Выдержав небольшую паузу, адмирал, улыбнувшись, спросил Андрея:

- Я всё правильно изложил, товарищ будущий ученый?

Смущенный таким вниманием к себе, Платонов покраснел и утвердительно кивнул.

- Да не стесняйся ты, - подбодрил его адмирал. - Я надеюсь, что мои слова непременно сбудутся. А пока познакомься с боевым летчиком, полковником Росляковым Георгием Павловичем. Через годик, он будет вести в вашем классе спецкурс. Но Георгий Павлович не только воздушный ас и замечательный педагог, он ещё и отличный механик. Большой знаток военной техники и любитель всяких необычных конструкций.

И, уже обращаясь к авиатору, закончил:

– Если вы, Георгий Павлович, не возражаете взять под свою опеку этого молодца, то пожелаю вам плодотворной совместной работы.

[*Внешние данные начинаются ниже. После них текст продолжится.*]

(* ===== verification/Relate.v ===== *)
(** * Relate: what reading cannot influence

    The application reads the receive buffer whenever it likes.  The only part
    of a connection that reading changes is the buffer, and the only thing the
    protocol takes from the buffer is [max_ack], which travels in the ACKs and
    ends in [max_off], a field nothing looks at ([recv_and_drop] ignores its
    argument).  This file is a small relational logic for the monad [M]
    ([agree]): two connections that are equal up to these fields ([blind]) go
    through the same calls with the same results. *)
From Stdlib Require Import SpecFloat.
From S2P Require Import Prelude Effects Octets Packet OMap SoftFloat RangeBuf RecvBuf SendBuf Recovery Connection AckPath DataPath Sender Receiver System Driver.

(** ** Related computations *)

Definition rel_outcome {S A} (R : S → S → Prop) (V : A → A → Prop) (o1 o2 : outcome S A) : Prop :=
  match o1, o2 with
  | Ok a s1, Ok b s2 => V a b ∧ R s1 s2
  | Err e s1, Err e' s2 => e = e' ∧ R s1 s2
  | Panicked p, Panicked p' => p = p'
  | _, _ => False
  end.

(** From related states both computations give the same result and leave
    related states, or fail alike. *)
Definition agree {S A} (R : S → S → Prop) (m1 m2 : M S A) : Prop :=
  ∀ s1 s2, R s1 s2 → rel_outcome R eq (m1 s1) (m2 s2).

Section Agree.
Context {S : Type} (R : S → S → Prop).

Lemma agree_bind {A B} (m1 m2 : M S A) (k1 k2 : A → M S B) :
  agree R m1 m2 → (∀ a, agree R (k1 a) (k2 a)) → agree R (m1 ≫= k1) (m2 ≫= k2).
Proof.
  intros Hm Hk s1 s2 Hs. specialize (Hm s1 s2 Hs). unfold mbind, M_bind.
  destruct (m1 s1), (m2 s2); cbn in Hm; try done. destruct Hm as [<- Hs']. by apply Hk.
Qed.
Lemma agree_get {B} (k1 k2 : S → M S B) :
  (∀ s1 s2, R s1 s2 → agree R (k1 s1) (k2 s2)) → agree R (get ≫= k1) (get ≫= k2).
Proof. intros Hk s1 s2 Hs. rewrite !get_bind. by apply Hk. Qed.
Lemma agree_ret {A} (a : A) : agree R (mret a) (mret a).
Proof. by intros s1 s2 Hs. Qed.
Lemma agree_fail {A} e : agree R (fail e : M S A) (fail e).
Proof. by intros s1 s2 Hs. Qed.
Lemma agree_panicking {A} p : agree R (panicking p : M S A) (panicking p).
Proof. by intros s1 s2 Hs. Qed.
Lemma agree_modify f1 f2 : (∀ s1 s2, R s1 s2 → R (f1 s1) (f2 s2)) → agree R (modify f1) (modify f2).
Proof. intros Hf s1 s2 Hs. split; [done|]. by apply Hf. Qed.
Lemma agree_or_panic {A} p (o : option A) : agree R (or_panic p o) (or_panic p o).
Proof. destruct o; [apply agree_ret|apply agree_panicking]. Qed.
Lemma agree_some {A B} p (a b : A) (k1 k2 : A → M S B) :
  agree R (k1 a) (k2 b) → agree R (or_panic p (Some a) ≫= k1) (or_panic p (Some b) ≫= k2).
Proof. done. Qed.
Lemma agree_checked {P : Profile} z : agree R (checked z) (checked z).
Proof.
  unfold checked. case_decide; [apply agree_ret|].
  destruct overflow_checks; [apply agree_panicking|apply agree_ret].
Qed.
Lemma agree_unwrap {A} (m1 m2 : M S A) : agree R m1 m2 → agree R (unwrap m1) (unwrap m2).
Proof.
  intros Hm s1 s2 Hs. specialize (Hm s1 s2 Hs). unfold unwrap. by destruct (m1 s1), (m2 s2).
Qed.
Lemma agree_local {T A} (t : T) (m : M T A) : agree R (local t m) (local t m).
Proof. intros s1 s2 Hs. unfold local. by destruct (m t). Qed.
Lemma agree_if {A} (b : bool) (m1 m2 n1 n2 : M S A) :
  agree R m1 m2 → agree R n1 n2 → agree R (if b then m1 else n1) (if b then m2 else n2).
Proof. by destruct b. Qed.
Lemma agree_zoom {T A} (U : T → T → Prop) (proj : S → T) inj (m1 m2 : M T A) :
  (∀ s1 s2, R s1 s2 → U (proj s1) (proj s2)) →
  (∀ s1 s2 t1 t2, R s1 s2 → U t1 t2 → R (inj t1 s1) (inj t2 s2)) →
  agree U m1 m2 → agree R (zoom proj inj m1) (zoom proj inj m2).
Proof.
  intros Hp Hi Hm s1 s2 Hs. specialize (Hm _ _ (Hp _ _ Hs)). unfold zoom.
  destruct (m1 (proj s1)), (m2 (proj s2)); cbn in *; try done; (split; [apply Hm|]; by apply Hi, Hm).
Qed.
End Agree.

(** Composition with different relations before and after. *)
Lemma rel_bind {S A B} (R Q : S → S → Prop) (m1 m2 : M S A) (k1 k2 : A → M S B) s1 s2 :
  rel_outcome R eq (m1 s1) (m2 s2) → (∀ t1 t2, R t1 t2 → Q t1 t2) →
  (∀ a t1 t2, R t1 t2 → rel_outcome Q eq (k1 a t1) (k2 a t2)) →
  rel_outcome Q eq ((m1 ≫= k1) s1) ((m2 ≫= k2) s2).
Proof.
  unfold mbind, M_bind. intros Hm HQ Hk. destruct (m1 s1), (m2 s2); cbn in Hm |- *; try done.
  - destruct Hm as [<- Hm]. by apply Hk.
  - split; [apply Hm|]. by apply HQ, Hm.
Qed.

Lemma rel_weaken {S A} (R Q : S → S → Prop) (V : A → A → Prop) o1 o2 :
  rel_outcome R V o1 o2 → (∀ t1 t2, R t1 t2 → Q t1 t2) → rel_outcome Q V o1 o2.
Proof. intros Ho HQ. destruct o1, o2; cbn in Ho |- *; try done; (split; [apply Ho|]; by apply HQ, Ho). Qed.

Lemma rel_checked {P : Profile} {S B} (Q : S → S → Prop) z (k1 k2 : Z → M S B) s1 s2 :
  (∀ v, rel_outcome Q eq (k1 v s1) (k2 v s2)) →
  rel_outcome Q eq ((checked z ≫= k1) s1) ((checked z ≫= k2) s2).
Proof.
  intros Hk. destruct (checked_cases z) as [(v & Hv)|(p & Hp)].
  - rewrite !(bind_Ok _ _ _ _ _ (Hv _ _)). apply Hk.
  - by rewrite !(bind_Panicked _ _ _ _ (Hp _ _)).
Qed.

Lemma agree_eq {S A} (m : M S A) : agree eq m m.
Proof. intros s ? <-. by destruct (m s). Qed.

(** Which lemma to use, by the head of the computation. *)
Ltac agree_step :=
  lazymatch goal with
  | |- agree _ (mbind _ get) (mbind _ get) => apply agree_get; intros ? ? ?
  | |- agree _ (mbind _ _) (mbind _ _) => apply agree_bind; [|intros ?]
  | |- agree _ (mret _) (mret _) => apply agree_ret
  | |- agree _ (fail _) (fail _) => apply agree_fail
  | |- agree _ (panicking _) (panicking _) => apply agree_panicking
  | |- agree _ (or_panic _ _) (or_panic _ _) => apply agree_or_panic
  | |- agree _ (checked _) (checked _) => apply agree_checked
  | |- agree _ (uadd _ _) (uadd _ _) => apply agree_checked
  | |- agree _ (usub _ _) (usub _ _) => apply agree_checked
  | |- agree _ (umul _ _) (umul _ _) => apply agree_checked
  | |- agree _ (unwrap _) (unwrap _) => apply agree_unwrap
  | |- agree _ (local _ _) (local _ _) => apply agree_local
  | |- agree _ (modify _) (modify _) => apply agree_modify
  | |- agree _ (if _ then _ else _) (if _ then _ else _) => apply agree_if
  end.

(** ** Connections equal up to what reading changes *)

Definition blind (c1 c2 : Connection) : Prop := ∃ m b, c2 = set_max_off m (set_rec_buffer b c1).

Росляков действительно любил, как он выражался, «железо». Несмотря на солидный возраст, он сохранил юношескую любознательность и интерес к технике. Свой старенький, видавший виды «Москвич» переделал до неузнаваемости, а гараж превратил в механическую мастерскую, испытательную станцию и научную лабораторию. Идеей создать небольшой действующий реактивный двигатель загорелся моментально. Он увлек Андрея к окну и там, забыв о хозяине кабинета, начал увлеченно обсуждать пути скорейшего достижения этой цели.

Степанов улыбнулся, покачал головой и неслышно вышел…

После летних каникул Андрей вернулся в училище с чертежами авиамодельного реактивного двигателя. Георгий Павлович забрал бумаги и надолго исчез в своём гараже. Андрею же поручил заняться разработкой системы подачи топлива в двигатель.

Недели через три Росляков нашел Андрея, справился, как идут дела и, узнав, что схема готова, предложил вечером встретиться на кафедре, чтобы всё обсудить.

Разговор получился жестким. Росляков раскритиковал схему, забрал её с собой и опять надолго исчез.

Объявился он снова неожиданно и заговорщицким тоном велел Андрею в двадцать ноль-ноль прибыть в лабораторию. Его отсутствие на вечерней самоподготовке он обговорил с командиром роты.

Лаборатория размещалась под лестницей, в подвале учебного корпуса. Это была небольшая комната, все стены которой занимали стеллажи. За неплотно прикрытыми занавесями на стеллажах проглядывали приборы и узлы каких-то механизмов, толстые папки с чертежами. С отсыревшего потолка клочьями свисала густая паутина. Пыльные плафоны давали желтушный рассеянный свет. Прогнивший местами пол угрожающе хлюпал при каждом шаге. Сырой, затхлый воздух вызывал сладковатую тошноту. Лаборатория напоминала заброшенный склеп.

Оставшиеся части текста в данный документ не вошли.